**The problem**
Find the word "simpl" in the data, then copy each line where it is found.

▼▼▼

Lemma credit_put (k : nat) (total : Z) (c : strim_h2c) (s : strim_h2c_stream) :
  conn_wf c -> stream_at c k = Some s -> 0 <= total < 2 ^ 31 ->
  exists w rw cw, stream_credit_message k total c =
    set_io w (set_conn_recv_window cw (put k (set_recv_window rw s) c)) /\
    write_only w (c_io c) /\ window_wf rw /\ window_wf cw.
Proof.
  intros Hc Hs Ht. pose proof (sw_recv s (wf_at c k s Hc Hs)) as Hr. pose proof (cw_recv c Hc) as Hcr.
  assert (Hnone : c = set_io (c_io c) (set_conn_recv_window (conn_recv_window c)
                        (put k (set_recv_window (recv_window s) s) c))).
  { rewrite put_same; [by destruct c|]. rewrite Hs. by destruct s. }
  unfold stream_credit_message. rewrite Hs, to_int_small by lia.
  destruct (total =? 0); [by eexists _, _, _; split; [exact Hnone|]|].
  destruct (_ <? recv_window s) eqn:E1; [by eexists _, _, _; split; [exact Hnone|]|].
  destruct (_ <? conn_recv_window c) eqn:E2; [by eexists _, _, _; split; [exact Hnone|]|].
  clear Hnone. bool_props. rewrite (update_put k _ s c Hs). unfold frame_write_window_update.
  set (c' := set_conn_recv_window _ _).
  destruct (frame_write_io H2_WINDOW_UPDATE 0 (s_id s) (be32 total) c') as (w & Hw1 & Hq1).
  destruct (frame_write _ _ (s_id s) _ c') as [rc c1]. simpl in Hw1. subst c1.
  destruct (frame_write_io H2_WINDOW_UPDATE 0 0 (be32 total) (set_io w c')) as (w' & Hw2 & Hq2).
  destruct (frame_write _ _ 0 _ _) as [rc' c2]. simpl in Hw2. subst c2. eexists w', _, _. split; [done|].
  unfold write_only, window_wf in *. simpl in *. split; [intuition congruence | lia].
Qed.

▲▲▲

**Answer to this exercise**
  destruct (frame_write _ _ (s_id s) _ c') as [rc c1]. simpl in Hw1. subst c1.
  destruct (frame_write _ _ 0 _ _) as [rc' c2]. simpl in Hw2. subst c2. eexists w', _, _. split; [done|].
  unfold write_only, window_wf in *. simpl in *. split; [intuition congruence | lia].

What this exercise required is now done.